Under the same hypotheses, If \(h\) and \(f\) are analytic (no poles) then
\[Z_{f, \gamma} = Z_{f + h, \gamma}. \nonumber \]
- Proof
-
Since the functions are analytic \(P_{f, \gamma}\) and \(P_{f + h, \gamma}\) are both 0. So Equation 12.2.18 shows \(Z_f = Z_{f + h}\). \(\text{QED}\)
We think of \(h\) as a small perturbation of \(f\).
Show all 5 zeros of \(z^5 + 3z + 1\) are inside the curve \(C_2: |z| = 2\).
Solution
Let \(f(z) = z^5\) and \(h(z) = 3z + 1\). Clearly all 5 roots of \(f\) (really one root with multiplicity 5) are inside \(C_2\). Also clearly, \(|h| < 7 < 32 = |f|\) on \(C_2\). The corollary to Rouchés theorem says all 5 roots of \(f + h = z^5 + 3z + 1\) must also be inside the curve.
Show \(z + 3 + 2e^z\) has one root in the left half-plane.
Solution
Let \(f(z) = z + 3\), \(h(z) = 2e^z\). Consider the contour from \(-iR\) to \(iR\) along the \(y\)-axis and then the left semicircle of radius \(R\) back to \(-iR\). That is, the contour \(C_1 + C_R\) shown below.
To apply the corollary to Rouchés theorem we need to check that (for \(R\) large) \(|h| < |f|\) on \(C_1 + C_R\). On \(C_1\), \(z = iy\), so
\[|f(z)| = |3 + iy| \ge 3, \ \ \ |h(z)| = 2|e^{iy}| = 2. \nonumber \]
So \(|h| < |f|\) on \(C_1\).
On \(C_R\), \(z = x + iy\) with \(x < 0\) and \(|z| = R\). So,
\[|f(z)| > R - 3 \text{ for } R \text{ large, } |h(z)| = 2|e^{x + iy}| = 2e^x < 2 \text{ (since } x < 0). \nonumber \]
So \(|h| < |f|\) on \(C_R\).
The only zero of \(f\) ia at \(z = -3\), which lies inside the contour.
Therefore, by the Corollary to Rouchés theorem, \(f + h\) has the same number of roots as \(f\) inside the contour, that is 1. Now let \(R\) go to infinity and we see that \(f + h\) has only one root in the entire half-plane.
Rouchés theorem can be used to prove the fundamental theorem of algebra as follows.
- Proof
-
Let
\[P(z) = z^n + a_{n - 1} z^{n - 1} + \ ... + a_0 \nonumber \]
be an \(n\)th order polynomial.

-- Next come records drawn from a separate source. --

(** X4: [entrenar_modelo] raises nothing but: an exception of a library
    call; [ZeroDivisionError], and then an epoch was run over an empty
    loader; or, with no epoch to run, [UnboundLocalError] for [y_true] (never
    for [y_pred]) at the [return].  The loop of Paso 5 of the VGG19 notebook
    raises nothing but an exception of a library call or
    [ZeroDivisionError], the latter with an empty loader or a validation pass
    with no sample. *)
Theorem training_exceptions :
  (∀ m tl vl o c E nombre w w' e,
     Combinados.entrenar_modelo m tl vl o c E nombre w = (w', Raise e) →
     (∃ le, e = LibraryError le) ∨
     (e = ZeroDivisionError ∧ (1 ≤ E)%Z ∧ (dl_len tl = 0 ∨ dl_len vl = 0)) ∨
     (e = UnboundLocalError "y_true" ∧ (E ≤ 0)%Z)) ∧
  (∀ d m c o E w w' e,
     Vgg19.paso5 d m c o E w = (w', Raise e) →
     (∃ le, e = LibraryError le) ∨
     (e = ZeroDivisionError ∧ (1 ≤ E)%Z ∧
      (dl_len (Vgg19.train_loader d) = 0 ∨ dl_len (Vgg19.val_loader d) = 0 ∨
       ∃ bk, concat (b_labels <$> (dl_iter (Vgg19.val_loader d) bk).1) = []))).
Proof.
  split.
  - intros m tl vl o c E nombre w w' e H.
    pose proof H as [(le & _ & _ & [= ->])|(bk & r1 & Hto & Hloop & Hr)]%entrenar_modelo_inv;
      [by left; eauto|].
    destruct r1 as [s|e1].
    + destruct (decide (E ≤ 0)%Z) as [HE|HE].
      * rewrite (entrenar_modelo_no_epochs m tl vl o c E nombre w bk HE Hto) in H.
        injection H as _ <-. right. right. done.
      * exfalso. unfold Combinados.retorno in Hr.
        destruct (Combinados.v_y_true s) eqn:Eyt; [destruct (Combinados.v_y_pred s) eqn:Eyp|];
          [done| |]; injection Hr as ->;
          by eapply (entrenar_modelo_not_unbound m tl vl o c E nombre w w'); [lia|].
    + injection Hr as ->.
      apply foldM_raise_inv in Hloop as (es1 & ep & es2 & w1 & s1 & Hes & _ & Hb).
      apply range_app_pos in Hes.
      apply epoch_raises in Hb as [?|[-> ?]]; [by left|]. right. left. done.
  - intros d m c o E w w' e H. unfold Vgg19.paso5 in H.
    apply foldM_raise_inv in H as (es1 & ep & es2 & w1 & s1 & Hes & _ & Hb).
    apply range_app_pos in Hes.
    apply vgg_epoch_raises in Hb as [?|[-> ?]]; [by left|]. right. done.
Qed.

End Exceptions.

(** * What each epoch records and prints *)

Section Rows.
Context `{TH : Torch}.

Lemma prints_app l1 l2 : prints (l1 ++ l2) = prints l1 ++ prints l2.
Proof. apply omap_app. Qed.

Lemma accuracy_calls_app l1 l2 :
  accuracy_calls (l1 ++ l2) = accuracy_calls l1 ++ accuracy_calls l2.
Proof. apply omap_app. Qed.

Lemma batch_event_quiet new :
  Forall batch_event new → prints new = [] ∧ accuracy_calls new = [].
Proof. induction 1 as [|ev new Hev _ IH]; [done|]. by destruct ev. Qed.

(** One epoch of [entrenar_modelo] that goes through. *)
Lemma epoch_row tl vl c E ep s w w' s' :
  Combinados.epoch_body tl vl c E ep s w = (w', Ok s') →
  ∃ (r : Combinados.EpochRow) new,
    log w' = log w ++ new ∧
    Combinados.v_train_losses s' =
      Combinados.v_train_losses s ++ [Combinados.row_train_loss r] ∧
    Combinados.v_val_losses s' =
      Combinados.v_val_losses s ++ [Combinados.row_val_loss r] ∧
    Combinados.v_val_accuracies s' =
      Combinados.v_val_accuracies s ++ [Combinados.row_accuracy r] ∧
    Combinados.v_y_true s' = Some (Combinados.row_y_true r) ∧
    Combinados.v_y_pred s' = Some (Combinados.row_y_pred r) ∧
    sk_accuracy_score (Combinados.row_y_true r) (Combinados.row_y_pred r)
      = inr (Combinados.row_accuracy r) ∧
    (∃ bk, Combinados.row_y_true r = concat (b_labels <$> (dl_iter vl bk).1)) ∧
    prints new = [Combinados.row_line E ep r] ∧
    accuracy_calls new =
      [(Combinados.row_y_true r, Combinados.row_y_pred r, Combinados.row_accuracy r)].
Proof.
  intros H%epoch_body_outcome.
  inversion H as [| | | | |w2 tr w4 va a Ht Hz Hv Hz' Ha]; subst; clear H.
  repeat match goal with x := _ |- _ => subst x end.
  pose proof Ht as (_ & _ & (n1 & Hl1 & HF1) & _)%train_pass_all.
  pose proof Hv as (_ & _ & _ & (n2 & Hl2 & HF2) & _)%val_pass_all.
  apply val_pass_Ok in Hv as (n2' & Hl2' & _ & _ & _ & Hyt & _ & Hlab & _).
  assert (n2' = n2) as ->.
  { rewrite Hl2 in Hl2'. by apply app_inv_head in Hl2' as [= ->]. }
  apply batch_event_quiet in HF1 as [P1 A1]. apply batch_event_quiet in HF2 as [P2 A2].
  exists {| Combinados.row_train_loss := f_div tr.2 (f_of_int (Z.of_nat (dl_len tl)));
            Combinados.row_val_loss := f_div va.1.1.2 (f_of_int (Z.of_nat (dl_len vl)));
            Combinados.row_accuracy := a;
            Combinados.row_y_true := va.1.2; Combinados.row_y_pred := va.2 |}.
  eexists. simpl. split_and!; try done.
  - rewrite Hl2. simpl. rewrite Hl1. simpl. rewrite <-!app_assoc. reflexivity.
  - eexists. rewrite Hyt. exact Hlab.
  - simpl. rewrite !prints_app. simpl. rewrite !prints_app, P1, P2. done.
  - simpl. rewrite !accuracy_calls_app. simpl. rewrite !accuracy_calls_app, A1, A2. done.
Qed.

(** The epochs of a loop that goes through. *)
Lemma epochs_rows tl vl c E es s w w' s' :
  foldM (Combinados.epoch_body tl vl c E) es s w = (w', Ok s') →
  ∃ (rows : list Combinados.EpochRow) new,
    log w' = log w ++ new ∧ length rows = length es ∧
    Combinados.v_train_losses s' =
      Combinados.v_train_losses s ++ (Combinados.row_train_loss <$> rows) ∧
    Combinados.v_val_losses s' =
      Combinados.v_val_losses s ++ (Combinados.row_val_loss <$> rows) ∧
    Combinados.v_val_accuracies s' =
      Combinados.v_val_accuracies s ++ (Combinados.row_accuracy <$> rows) ∧
    Forall (λ r, sk_accuracy_score (Combinados.row_y_true r) (Combinados.row_y_pred r)
                   = inr (Combinados.row_accuracy r) ∧
                 ∃ bk, Combinados.row_y_true r = concat (b_labels <$> (dl_iter vl bk).1))
           rows ∧
    prints new = zip_with (Combinados.row_line E) es rows ∧
    accuracy_calls new =
      (λ r, (Combinados.row_y_true r, Combinados.row_y_pred r, Combinados.row_accuracy r))
        <$> rows ∧
    match list.last rows with
    | Some r => Combinados.v_y_true s' = Some (Combinados.row_y_true r) ∧
                Combinados.v_y_pred s' = Some (Combinados.row_y_pred r)
    | None => Combinados.v_y_true s' = Combinados.v_y_true s ∧
              Combinados.v_y_pred s' = Combinados.v_y_pred s
    end.
Proof.
  revert s w. induction es as [|ep es IH]; intros s w H.
  - injection H as <- <-. exists [], []. simpl. rewrite !app_nil_r. done.
  - rewrite foldM_cons in H. apply bind_Ok_inv in H as (w1 & s1 & H1 & H).
    apply epoch_row in H1
      as (r & n1 & Hl1 & Ht1 & Hv1 & Ha1 & Hyt1 & Hyp1 & Hacc & Hlab & Hp1 & Hc1).
    apply IH in H as (rows & n2 & Hl2 & Hn & Ht2 & Hv2 & Ha2 & HF & Hp2 & Hc2 & Hlast).
    exists (r :: rows), (n1 ++ n2). split_and!.
    + by rewrite Hl2, Hl1, app_assoc.
    + simpl. by rewrite Hn.
    + rewrite Ht2, Ht1, <-app_assoc. done.
    + rewrite Hv2, Hv1, <-app_assoc. done.
    + rewrite Ha2, Ha1, <-app_assoc. done.
    + by constructor.
    + rewrite prints_app, Hp1, Hp2. done.
    + rewrite accuracy_calls_app, Hc1, Hc2. done.
    + destruct rows as [|r' rows].
      * simpl in *. destruct Hlast as [-> ->]. done.
      * rewrite last_cons_cons. destruct (list.last (r' :: rows)) eqn:El; [done|].
        by apply last_None in El.
Qed.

Let \(f(z) = z^n\) and \(h = P - f\). Choose an \(R\) such that \(R > \text{max} (1, n |a_{n - 1}|, ..., n|a_0|)\). Then on \(|z| = R\) we have
\[|h| \le |a_{n - 1}| R^{n - 1} + |a_{n - 2}| R^{n - 2} + \ ... + |a_0| \le \dfrac{R}{n} R^{n - 1} + \dfrac{R}{n} R^{n - 2} + \ ... + \dfrac{R}{n} < R^n. \nonumber \]

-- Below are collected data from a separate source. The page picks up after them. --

Lemma makeMove_preserves_invariant g move g' :
  lastMoveOnBoard (last_move_ g) -> rooksAtHome g ->
  makeMove g move = (true, g') ->
  lastMoveOnBoard (last_move_ g') /\ rooksAtHome g'.
Proof.
  intros Hlm Hrooks Hmk.
  apply makeMove_true in Hmk as (m & Hm & ->).
  apply matchingMove_Some in Hm as (Hin & _ & _). unfold gameLegalMoves in Hin.
  destruct (legal_move_lands _ _ _ _ _ Hlm Hin)
    as (Hvf & Hvt & Hne & p & Hp & Hcol & Hland).
  split; [by split|].
  intros i. simpl. intros Hi.
  apply updateCastlingRights_true in Hi as (Hr & Hf & Ht & Hnk).
  specialize (Hrooks i Hr).
  destruct (legal_move_elsewhere _ _ _ _ _ (corner i) Hlm Hin)
    as [E | [E | [Erank Eking]]]; try congruence.
  exfalso. apply Hnk. exists p. rewrite Hp in Eking. injection Eking as ->.
  repeat split; auto. symmetry. apply rightColor_homeRank.
  destruct (corner_rank i) as [<- _]. done.
Qed.

(** In a reachable session the last move names squares of the board and
    every held right has its rook on the corner. *)
Lemma reachable_invariant g :
  reachable g -> lastMoveOnBoard (last_move_ g) /\ rooksAtHome g.
Proof.
  induction 1 as [|g move g' _ [IH1 IH2] Hmk].
  - split; [done|]. intros i _.
    destruct (fin4_cases i) as [-> | [-> | [-> | ->]]]; vm_compute; reflexivity.
  - by eapply makeMove_preserves_invariant.
Qed.

Lemma playChecked_step moves ok g :
  fst (fold_left (fun '(ok, g) m => let '(r, g') := makeMove g m in (ok && r, g'))
                 moves (ok, g)) = true ->
  ok = true /\ (reachable g -> reachable (playAll g moves)).
Proof.
  revert ok g. induction moves as [|m moves IH]; intros ok g H.
  - simpl in *. auto.
  - cbn [fold_left] in H. destruct (makeMove g m) as [r g1] eqn:E.
    apply IH in H as [Hok Hreach]. apply andb_true_iff in Hok as [-> ->].
    split; [done|]. intros Hg.
    change (playAll g (m :: moves)) with (playAll (snd (makeMove g m)) moves).
    rewrite E. apply Hreach. by eapply reachable_move.
Qed.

On \(|z| = R\) we have \(|f(z)| = R^n\), so we have shown \(|h| < |f|\) on the curve. Thus, the corollary to Rouchés theorem says \(f + h\) and \(f\) have the same number of zeros inside \(|z| = R\). Since we know \(f\) has exactly \(n\) zeros inside the curve the same is true for the polynomial \(f + h\). Now let \(R\) go to infinity, we’ve shown that \(f + h\) has exactly \(n\) zeros in the entire plane.
The proof gives a simple bound on the size of the zeros: they are all have magnitude less than or equal to \(\text{max} (1, n |a_{n - 1}|, ..., n|a_0|)\).